**Exercise**. Reproduce all of the data exactly, with no line skipped.

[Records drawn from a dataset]
[Start of Attachment]

(** X12. With a complete calibration table, a non-zero subsample and, when
    the backbone is enabled, an odometry track at least as long as the rig
    count, the builder derives a prior for every pair of the pair set: it
    raises nothing and the keys of its output are exactly the pair set. *)
Theorem priors_of_pairs_complete (self : HiltiLoader) :
  calibrated self ->
  _subsample self ≠ 0 ->
  (_add_backbone self = true ->
   num_rig_poses self <= Z.of_nat (length (_fastlio_poses self))) ->
  exists ps priors,
    unique_pairs self = Ok ps
    /\ priors_of_pairs self ps = Ok priors
    /\ dom priors = ps.
Proof.
  intros Hcal Hs Htrack. destruct (unique_pairs_ok self Hs) as [ps Hps].
  assert (forall p, p ∈ ps ->
                    exists prior, get_relative_pose_prior self p.1 p.2 = Ok (Some prior))
    as Hsome.
  { intros p Hp.
    apply (unique_pairs_elem self ps p Hps) in Hp
      as [(rigs & r & _ & _ & Hstar)|[([a b] & Hk & ->)|(Hbb & a & Ha & ->)]].
    - apply star_pairs_elem in Hstar as (H1 & H2 & _).
      apply same_rig_some; [done | congruence].
    - apply reference_pair_some; [done|]. left.
      destruct (dict_get (_constraints self) (a, b)) eqn:Hget; [by eexists|].
      by apply dict_get_None in Hget.
    - apply reference_pair_some; [done|]. right. specialize (Htrack Hbb). lia. }
  destruct (mapM_pairs_ok (fun p : Z * Z => get_relative_pose_prior self p.1 p.2)
              (elements ps)) as [l' HmapM].
  { intros p Hp. apply elem_of_elements in Hp.
    destruct (Hsome p Hp) as [prior ->]. by eexists. }
  exists ps. eexists. split; [done|].
  assert (priors_of_pairs self ps = Ok (omap id (list_to_map l'))) as Hpriors.
  { unfold priors_of_pairs. by rewrite HmapM. }
  split; [exact Hpriors|].
  apply set_eq. intros p. rewrite elem_of_dom. split.
  - intros [prior Hp].
    by apply (builder_output_lookup self ps _ p prior Hpriors) in Hp as [? _].
  - intros Hp. destruct (Hsome p Hp) as [prior Hprior]. exists prior.
    by apply (builder_output_lookup self ps _ p prior Hpriors).
Qed.
Lemma deriver_raise_index_error (self : HiltiLoader) (i1 i2 : Z) (e : PyExc) :
  calibrated self -> get_relative_pose_prior self i1 i2 = Raise e -> e = IndexError.
Proof.
  intros Hcal. unfold get_relative_pose_prior, map_getitem.
  destruct (Hcal _ (camera_from_image_bounds i1)) as [p1 ->].
  destruct (Hcal _ (camera_from_image_bounds i2)) as [p2 ->].
  destruct (Hcal 2) as [cam2 ->]; [unfold NUM_CAMS; lia|].
  destruct (decide _); [done|].
  destruct (bool_decide (camera_from_image i1 = 2)); [|done].
  destruct (bool_decide (camera_from_image i2 = 2)); [|done].
  simpl. unfold dict_contains, dict_getitem.
  destruct (dict_get _ _); simpl; [by destruct (Pose3_equals _ _ _)|].
  destruct (list_getitem_spec (_fastlio_poses self) (rig_from_image i1)) as [Hin1 Hout1].
  destruct (list_getitem_spec (_fastlio_poses self) (rig_from_image i2)) as [Hin2 Hout2].
  destruct (decide (- Z.of_nat (length (_fastlio_poses self)) <= rig_from_image i1
                    < Z.of_nat (length (_fastlio_poses self)))) as [H1|H1].
  - destruct (Hin1 H1) as (w1 & _ & ->). simpl.
    destruct (decide (- Z.of_nat (length (_fastlio_poses self)) <= rig_from_image i2
                      < Z.of_nat (length (_fastlio_poses self)))) as [H2|H2].
    + destruct (Hin2 H2) as (w2 & _ & ->). done.
    + rewrite (Hout2 H2). simpl. by intros [= <-].
  - rewrite (Hout1 H1). simpl. by intros [= <-].
Qed.

Lemma backbone_pair_raises (self : HiltiLoader) (r : Z) :
  0 <= r -> Z.of_nat (length (_fastlio_poses self)) <= r + 1 ->
  dict_get (_constraints self) (r, r + 1) = None ->
  get_relative_pose_prior self (backbone_pair r).1 (backbone_pair r).2
  = Raise IndexError.
Proof.
  intros Hr Hshort Hnone. unfold backbone_pair. simpl.
  unfold get_relative_pose_prior, dict_contains.
  rewrite !rig_image, !camera_image by (unfold NUM_CAMS; lia).
  rewrite decide_False by lia. rewrite Hnone. simpl.
  destruct (list_getitem_spec (_fastlio_poses self) r) as [Hin1 Hout1].
  destruct (list_getitem_spec (_fastlio_poses self) (r + 1)) as [_ Hout2].
  rewrite Hout2 by lia.
  destruct (decide (r < Z.of_nat (length (_fastlio_poses self)))) as [Hlt|Hge].
  - destruct Hin1 as (w1 & _ & ->); [lia | done].
  - by rewrite Hout1 by lia.
Qed.

(** X13. With the backbone enabled, when some consecutive rig pair
    [(r, r + 1)] below the rig count has no constraint under its key and
    [r + 1] is beyond the end of the odometry track, the builder as a whole
    raises [IndexError]: no prior is returned for any pair. *)
Theorem priors_of_pairs_short_track (self : HiltiLoader) (r : Z) :
  calibrated self ->
  _subsample self ≠ 0 ->
  _add_backbone self = true ->
  0 <= r < num_rig_poses self - 1 ->
  Z.of_nat (length (_fastlio_poses self)) <= r + 1 ->
  dict_get (_constraints self) (r, r + 1) = None ->
  exists ps,
    unique_pairs self = Ok ps /\ priors_of_pairs self ps = Raise IndexError.
Proof.
  intros Hcal Hs Hbb Hr Hshort Hnone.
  destruct (unique_pairs_ok self Hs) as [ps Hps]. exists ps. split; [done|].
  assert (backbone_pair r ∈ ps) as Hin.
  { apply (unique_pairs_elem self ps _ Hps). right; right. split; [done|]. by exists r. }
  unfold priors_of_pairs.
  destruct (mapM _ (elements ps)) as [l'|e] eqn:HmapM; simpl.
  - exfalso.
    pose proof (mapM_keys _ _ _ HmapM) as Hkeys.
    assert (backbone_pair r ∈ l'.*1) as Hp
      by (rewrite Hkeys; by apply elem_of_elements).
    apply list_elem_of_fmap in Hp as ([p o] & Heq & Hp). simpl in Heq. subst p.
    apply (mapM_pairs_elem _ _ _ _ _ HmapM) in Hp as [_ Hf].
    rewrite backbone_pair_raises in Hf by (done || lia). done.
  - apply mapM_pairs_raise in HmapM as (p & _ & Hf).
    by rewrite (deriver_raise_index_error self p.1 p.2 e Hcal Hf).
Qed.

[End of Attachment]

**Your solution**.
(** X12. With a complete calibration table, a non-zero subsample and, when
    the backbone is enabled, an odometry track at least as long as the rig
    count, the builder derives a prior for every pair of the pair set: it
    raises nothing and the keys of its output are exactly the pair set. *)
Theorem priors_of_pairs_complete (self : HiltiLoader) :
  calibrated self ->
  _subsample self ≠ 0 ->
  (_add_backbone self = true ->
   num_rig_poses self <= Z.of_nat (length (_fastlio_poses self))) ->
  exists ps priors,
    unique_pairs self = Ok ps
    /\ priors_of_pairs self ps = Ok priors
    /\ dom priors = ps.
Proof.
  intros Hcal Hs Htrack. destruct (unique_pairs_ok self Hs) as [ps Hps].
  assert (forall p, p ∈ ps ->
                    exists prior, get_relative_pose_prior self p.1 p.2 = Ok (Some prior))
    as Hsome.
  { intros p Hp.
    apply (unique_pairs_elem self ps p Hps) in Hp
      as [(rigs & r & _ & _ & Hstar)|[([a b] & Hk & ->)|(Hbb & a & Ha & ->)]].
    - apply star_pairs_elem in Hstar as (H1 & H2 & _).
      apply same_rig_some; [done | congruence].
    - apply reference_pair_some; [done|]. left.
      destruct (dict_get (_constraints self) (a, b)) eqn:Hget; [by eexists|].
      by apply dict_get_None in Hget.
    - apply reference_pair_some; [done|]. right. specialize (Htrack Hbb). lia. }
  destruct (mapM_pairs_ok (fun p : Z * Z => get_relative_pose_prior self p.1 p.2)
              (elements ps)) as [l' HmapM].
  { intros p Hp. apply elem_of_elements in Hp.
    destruct (Hsome p Hp) as [prior ->]. by eexists. }
  exists ps. eexists. split; [done|].
  assert (priors_of_pairs self ps = Ok (omap id (list_to_map l'))) as Hpriors.
  { unfold priors_of_pairs. by rewrite HmapM. }
  split; [exact Hpriors|].
  apply set_eq. intros p. rewrite elem_of_dom. split.
  - intros [prior Hp].
    by apply (builder_output_lookup self ps _ p prior Hpriors) in Hp as [? _].
  - intros Hp. destruct (Hsome p Hp) as [prior Hprior]. exists prior.
    by apply (builder_output_lookup self ps _ p prior Hpriors).
Qed.
Lemma deriver_raise_index_error (self : HiltiLoader) (i1 i2 : Z) (e : PyExc) :
  calibrated self -> get_relative_pose_prior self i1 i2 = Raise e -> e = IndexError.
Proof.
  intros Hcal. unfold get_relative_pose_prior, map_getitem.
  destruct (Hcal _ (camera_from_image_bounds i1)) as [p1 ->].
  destruct (Hcal _ (camera_from_image_bounds i2)) as [p2 ->].
  destruct (Hcal 2) as [cam2 ->]; [unfold NUM_CAMS; lia|].
  destruct (decide _); [done|].
  destruct (bool_decide (camera_from_image i1 = 2)); [|done].
  destruct (bool_decide (camera_from_image i2 = 2)); [|done].
  simpl. unfold dict_contains, dict_getitem.
  destruct (dict_get _ _); simpl; [by destruct (Pose3_equals _ _ _)|].
  destruct (list_getitem_spec (_fastlio_poses self) (rig_from_image i1)) as [Hin1 Hout1].
  destruct (list_getitem_spec (_fastlio_poses self) (rig_from_image i2)) as [Hin2 Hout2].
  destruct (decide (- Z.of_nat (length (_fastlio_poses self)) <= rig_from_image i1
                    < Z.of_nat (length (_fastlio_poses self)))) as [H1|H1].
  - destruct (Hin1 H1) as (w1 & _ & ->). simpl.
    destruct (decide (- Z.of_nat (length (_fastlio_poses self)) <= rig_from_image i2
                      < Z.of_nat (length (_fastlio_poses self)))) as [H2|H2].
    + destruct (Hin2 H2) as (w2 & _ & ->). done.
    + rewrite (Hout2 H2). simpl. by intros [= <-].
  - rewrite (Hout1 H1). simpl. by intros [= <-].
Qed.

Lemma backbone_pair_raises (self : HiltiLoader) (r : Z) :
  0 <= r -> Z.of_nat (length (_fastlio_poses self)) <= r + 1 ->
  dict_get (_constraints self) (r, r + 1) = None ->
  get_relative_pose_prior self (backbone_pair r).1 (backbone_pair r).2
  = Raise IndexError.
Proof.
  intros Hr Hshort Hnone. unfold backbone_pair. simpl.
  unfold get_relative_pose_prior, dict_contains.
  rewrite !rig_image, !camera_image by (unfold NUM_CAMS; lia).
  rewrite decide_False by lia. rewrite Hnone. simpl.
  destruct (list_getitem_spec (_fastlio_poses self) r) as [Hin1 Hout1].
  destruct (list_getitem_spec (_fastlio_poses self) (r + 1)) as [_ Hout2].
  rewrite Hout2 by lia.
  destruct (decide (r < Z.of_nat (length (_fastlio_poses self)))) as [Hlt|Hge].
  - destruct Hin1 as (w1 & _ & ->); [lia | done].
  - by rewrite Hout1 by lia.
Qed.

(** X13. With the backbone enabled, when some consecutive rig pair
    [(r, r + 1)] below the rig count has no constraint under its key and
    [r + 1] is beyond the end of the odometry track, the builder as a whole
    raises [IndexError]: no prior is returned for any pair. *)
Theorem priors_of_pairs_short_track (self : HiltiLoader) (r : Z) :
  calibrated self ->
  _subsample self ≠ 0 ->
  _add_backbone self = true ->
  0 <= r < num_rig_poses self - 1 ->
  Z.of_nat (length (_fastlio_poses self)) <= r + 1 ->
  dict_get (_constraints self) (r, r + 1) = None ->
  exists ps,
    unique_pairs self = Ok ps /\ priors_of_pairs self ps = Raise IndexError.
Proof.
  intros Hcal Hs Hbb Hr Hshort Hnone.
  destruct (unique_pairs_ok self Hs) as [ps Hps]. exists ps. split; [done|].
  assert (backbone_pair r ∈ ps) as Hin.
  { apply (unique_pairs_elem self ps _ Hps). right; right. split; [done|]. by exists r. }
  unfold priors_of_pairs.
  destruct (mapM _ (elements ps)) as [l'|e] eqn:HmapM; simpl.
  - exfalso.
    pose proof (mapM_keys _ _ _ HmapM) as Hkeys.
    assert (backbone_pair r ∈ l'.*1) as Hp
      by (rewrite Hkeys; by apply elem_of_elements).
    apply list_elem_of_fmap in Hp as ([p o] & Heq & Hp). simpl in Heq. subst p.
    apply (mapM_pairs_elem _ _ _ _ _ HmapM) in Hp as [_ Hf].
    rewrite backbone_pair_raises in Hf by (done || lia). done.
  - apply mapM_pairs_raise in HmapM as (p & _ & Hf).
    by rewrite (deriver_raise_index_error self p.1 p.2 e Hcal Hf).
Qed.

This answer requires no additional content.